PROBLEM TO SOLVE »
The line that contains "x ∈ warned w ∨" marks the end: retype the data below exactly from its first line through that line.

Collected data:
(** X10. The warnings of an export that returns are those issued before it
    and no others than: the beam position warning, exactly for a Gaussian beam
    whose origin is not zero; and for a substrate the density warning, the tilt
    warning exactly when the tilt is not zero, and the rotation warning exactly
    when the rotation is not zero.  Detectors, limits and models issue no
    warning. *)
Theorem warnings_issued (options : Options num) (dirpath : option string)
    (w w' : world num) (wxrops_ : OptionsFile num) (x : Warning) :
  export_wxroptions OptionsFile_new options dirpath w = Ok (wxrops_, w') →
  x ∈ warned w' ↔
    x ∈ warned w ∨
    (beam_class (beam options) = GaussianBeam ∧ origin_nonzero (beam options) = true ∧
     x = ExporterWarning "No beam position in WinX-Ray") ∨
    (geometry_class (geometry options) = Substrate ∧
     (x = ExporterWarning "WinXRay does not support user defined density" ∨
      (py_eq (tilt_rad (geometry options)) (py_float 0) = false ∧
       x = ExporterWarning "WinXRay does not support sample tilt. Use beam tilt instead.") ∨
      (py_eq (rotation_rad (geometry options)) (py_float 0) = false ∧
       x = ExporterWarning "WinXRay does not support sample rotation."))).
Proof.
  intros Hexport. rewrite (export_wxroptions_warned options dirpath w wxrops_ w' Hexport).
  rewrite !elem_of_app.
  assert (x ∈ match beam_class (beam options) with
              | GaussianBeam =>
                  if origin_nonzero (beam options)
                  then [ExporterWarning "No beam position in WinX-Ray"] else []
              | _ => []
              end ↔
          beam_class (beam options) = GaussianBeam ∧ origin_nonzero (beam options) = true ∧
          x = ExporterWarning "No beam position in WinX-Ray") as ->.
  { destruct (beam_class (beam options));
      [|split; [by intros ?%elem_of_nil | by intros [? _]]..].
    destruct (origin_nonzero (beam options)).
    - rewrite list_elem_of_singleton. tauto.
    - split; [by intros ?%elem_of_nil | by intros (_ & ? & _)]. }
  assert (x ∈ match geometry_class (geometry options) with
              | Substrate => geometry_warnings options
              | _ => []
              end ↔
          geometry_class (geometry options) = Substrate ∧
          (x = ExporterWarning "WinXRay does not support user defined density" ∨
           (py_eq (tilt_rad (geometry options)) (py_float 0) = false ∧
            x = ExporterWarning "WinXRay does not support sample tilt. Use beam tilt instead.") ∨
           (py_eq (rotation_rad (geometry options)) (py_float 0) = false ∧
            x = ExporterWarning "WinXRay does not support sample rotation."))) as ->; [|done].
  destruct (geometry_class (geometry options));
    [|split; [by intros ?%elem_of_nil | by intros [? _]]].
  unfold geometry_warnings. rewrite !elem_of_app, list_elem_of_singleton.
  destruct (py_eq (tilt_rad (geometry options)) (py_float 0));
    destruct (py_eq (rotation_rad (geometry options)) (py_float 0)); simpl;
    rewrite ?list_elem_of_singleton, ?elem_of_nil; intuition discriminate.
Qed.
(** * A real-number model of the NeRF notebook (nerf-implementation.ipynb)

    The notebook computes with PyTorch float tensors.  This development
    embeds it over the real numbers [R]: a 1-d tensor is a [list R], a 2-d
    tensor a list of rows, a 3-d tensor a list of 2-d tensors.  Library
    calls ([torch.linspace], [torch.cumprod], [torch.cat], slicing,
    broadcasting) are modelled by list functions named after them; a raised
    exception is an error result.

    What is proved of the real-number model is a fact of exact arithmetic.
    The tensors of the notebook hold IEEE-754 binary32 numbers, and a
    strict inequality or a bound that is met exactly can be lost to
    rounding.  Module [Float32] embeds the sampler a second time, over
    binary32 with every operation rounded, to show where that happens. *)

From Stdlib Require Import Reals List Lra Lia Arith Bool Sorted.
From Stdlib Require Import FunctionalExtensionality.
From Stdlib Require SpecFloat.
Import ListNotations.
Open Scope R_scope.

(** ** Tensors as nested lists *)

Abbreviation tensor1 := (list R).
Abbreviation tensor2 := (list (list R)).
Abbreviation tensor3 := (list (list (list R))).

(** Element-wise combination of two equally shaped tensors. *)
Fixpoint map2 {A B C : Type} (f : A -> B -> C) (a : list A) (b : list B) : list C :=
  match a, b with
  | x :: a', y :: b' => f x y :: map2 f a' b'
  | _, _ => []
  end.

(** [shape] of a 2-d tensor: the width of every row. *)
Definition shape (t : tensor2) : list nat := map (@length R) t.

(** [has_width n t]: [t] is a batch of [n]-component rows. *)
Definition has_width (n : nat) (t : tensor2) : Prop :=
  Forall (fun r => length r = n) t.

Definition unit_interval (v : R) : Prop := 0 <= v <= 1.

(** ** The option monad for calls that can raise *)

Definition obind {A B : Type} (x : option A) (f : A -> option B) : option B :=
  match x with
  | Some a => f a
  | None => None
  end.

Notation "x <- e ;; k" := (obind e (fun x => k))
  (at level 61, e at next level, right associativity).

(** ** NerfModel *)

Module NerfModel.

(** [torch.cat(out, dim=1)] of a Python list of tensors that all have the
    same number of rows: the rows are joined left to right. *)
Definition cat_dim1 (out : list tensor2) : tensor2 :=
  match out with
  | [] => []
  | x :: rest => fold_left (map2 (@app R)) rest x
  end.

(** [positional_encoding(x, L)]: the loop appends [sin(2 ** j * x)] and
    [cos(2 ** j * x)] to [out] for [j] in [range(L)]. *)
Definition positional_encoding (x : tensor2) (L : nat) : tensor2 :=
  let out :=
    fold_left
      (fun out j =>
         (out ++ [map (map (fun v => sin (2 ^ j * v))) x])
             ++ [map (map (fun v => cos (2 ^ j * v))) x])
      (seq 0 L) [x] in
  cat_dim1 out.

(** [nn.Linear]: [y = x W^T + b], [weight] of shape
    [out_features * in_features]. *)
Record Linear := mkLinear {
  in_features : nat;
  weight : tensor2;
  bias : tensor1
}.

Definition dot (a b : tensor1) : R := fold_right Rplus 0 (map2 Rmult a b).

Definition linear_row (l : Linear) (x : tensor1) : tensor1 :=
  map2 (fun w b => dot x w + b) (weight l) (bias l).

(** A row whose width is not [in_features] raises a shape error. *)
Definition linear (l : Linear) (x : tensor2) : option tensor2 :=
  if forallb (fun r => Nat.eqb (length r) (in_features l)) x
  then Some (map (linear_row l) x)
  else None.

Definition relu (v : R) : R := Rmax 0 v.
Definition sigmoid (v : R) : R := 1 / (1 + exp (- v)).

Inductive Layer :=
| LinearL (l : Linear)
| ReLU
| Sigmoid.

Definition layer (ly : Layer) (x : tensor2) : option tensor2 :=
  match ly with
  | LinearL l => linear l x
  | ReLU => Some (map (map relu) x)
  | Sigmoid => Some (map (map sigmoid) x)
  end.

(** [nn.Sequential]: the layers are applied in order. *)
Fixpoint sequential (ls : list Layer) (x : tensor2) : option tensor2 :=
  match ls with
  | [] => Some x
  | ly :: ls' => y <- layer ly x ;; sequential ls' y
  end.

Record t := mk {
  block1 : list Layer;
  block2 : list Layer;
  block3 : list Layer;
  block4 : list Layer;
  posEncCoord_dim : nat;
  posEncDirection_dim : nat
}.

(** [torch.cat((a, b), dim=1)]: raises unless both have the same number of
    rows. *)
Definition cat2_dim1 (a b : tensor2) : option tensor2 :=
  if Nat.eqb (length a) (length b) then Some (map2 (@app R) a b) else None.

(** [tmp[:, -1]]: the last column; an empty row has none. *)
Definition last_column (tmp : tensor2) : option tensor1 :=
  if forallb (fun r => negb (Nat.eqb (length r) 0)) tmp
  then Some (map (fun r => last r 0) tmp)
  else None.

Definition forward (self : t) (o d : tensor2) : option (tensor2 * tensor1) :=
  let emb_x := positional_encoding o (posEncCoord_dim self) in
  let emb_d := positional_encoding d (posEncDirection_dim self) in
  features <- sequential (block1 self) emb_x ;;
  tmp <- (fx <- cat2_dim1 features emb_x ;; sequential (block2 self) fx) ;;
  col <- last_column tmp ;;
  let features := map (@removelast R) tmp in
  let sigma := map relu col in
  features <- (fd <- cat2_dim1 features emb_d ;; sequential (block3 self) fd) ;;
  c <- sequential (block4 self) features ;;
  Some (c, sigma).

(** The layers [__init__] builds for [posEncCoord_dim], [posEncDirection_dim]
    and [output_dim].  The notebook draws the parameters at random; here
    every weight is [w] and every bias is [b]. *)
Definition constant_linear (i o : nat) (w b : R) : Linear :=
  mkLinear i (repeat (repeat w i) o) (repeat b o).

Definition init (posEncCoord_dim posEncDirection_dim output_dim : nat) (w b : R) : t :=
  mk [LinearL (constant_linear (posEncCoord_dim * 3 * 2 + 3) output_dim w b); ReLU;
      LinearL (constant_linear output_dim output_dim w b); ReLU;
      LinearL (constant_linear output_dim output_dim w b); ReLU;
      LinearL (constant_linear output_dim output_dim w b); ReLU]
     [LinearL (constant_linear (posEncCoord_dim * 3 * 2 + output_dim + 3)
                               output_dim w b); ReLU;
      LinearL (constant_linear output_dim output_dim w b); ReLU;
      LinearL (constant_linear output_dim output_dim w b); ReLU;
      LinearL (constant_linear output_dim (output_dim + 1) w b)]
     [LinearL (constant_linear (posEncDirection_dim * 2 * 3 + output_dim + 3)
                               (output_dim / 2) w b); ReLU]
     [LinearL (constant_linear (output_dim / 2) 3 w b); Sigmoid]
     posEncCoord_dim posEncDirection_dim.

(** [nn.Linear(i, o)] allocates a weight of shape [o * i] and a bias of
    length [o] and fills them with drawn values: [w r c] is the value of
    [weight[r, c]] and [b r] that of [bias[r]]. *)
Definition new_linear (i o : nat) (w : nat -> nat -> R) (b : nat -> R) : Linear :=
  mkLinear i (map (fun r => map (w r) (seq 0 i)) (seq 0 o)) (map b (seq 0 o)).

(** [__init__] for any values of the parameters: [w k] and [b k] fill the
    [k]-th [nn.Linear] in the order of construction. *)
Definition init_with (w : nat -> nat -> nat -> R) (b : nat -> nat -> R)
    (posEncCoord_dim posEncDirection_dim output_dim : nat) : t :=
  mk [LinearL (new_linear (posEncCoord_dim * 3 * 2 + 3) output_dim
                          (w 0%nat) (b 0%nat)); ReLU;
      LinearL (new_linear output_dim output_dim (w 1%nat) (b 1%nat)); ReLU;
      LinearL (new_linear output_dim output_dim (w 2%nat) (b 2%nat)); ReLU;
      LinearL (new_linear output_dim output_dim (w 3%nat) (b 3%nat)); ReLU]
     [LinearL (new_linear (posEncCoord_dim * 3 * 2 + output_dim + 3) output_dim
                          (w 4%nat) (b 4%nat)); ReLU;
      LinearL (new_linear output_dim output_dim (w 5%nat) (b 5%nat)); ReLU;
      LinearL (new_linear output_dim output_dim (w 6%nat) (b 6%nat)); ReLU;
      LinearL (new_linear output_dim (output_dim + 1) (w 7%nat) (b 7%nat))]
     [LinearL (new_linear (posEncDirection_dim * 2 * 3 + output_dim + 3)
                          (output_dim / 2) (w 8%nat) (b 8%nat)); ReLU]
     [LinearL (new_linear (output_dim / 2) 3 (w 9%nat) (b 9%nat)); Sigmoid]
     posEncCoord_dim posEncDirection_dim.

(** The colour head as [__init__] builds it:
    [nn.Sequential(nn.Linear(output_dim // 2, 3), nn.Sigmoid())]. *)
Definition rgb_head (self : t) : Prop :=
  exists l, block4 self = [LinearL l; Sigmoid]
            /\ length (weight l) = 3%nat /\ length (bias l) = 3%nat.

WORKED SOLUTION »
(** X10. The warnings of an export that returns are those issued before it
    and no others than: the beam position warning, exactly for a Gaussian beam
    whose origin is not zero; and for a substrate the density warning, the tilt
    warning exactly when the tilt is not zero, and the rotation warning exactly
    when the rotation is not zero.  Detectors, limits and models issue no
    warning. *)
Theorem warnings_issued (options : Options num) (dirpath : option string)
    (w w' : world num) (wxrops_ : OptionsFile num) (x : Warning) :
  export_wxroptions OptionsFile_new options dirpath w = Ok (wxrops_, w') →
  x ∈ warned w' ↔
    x ∈ warned w ∨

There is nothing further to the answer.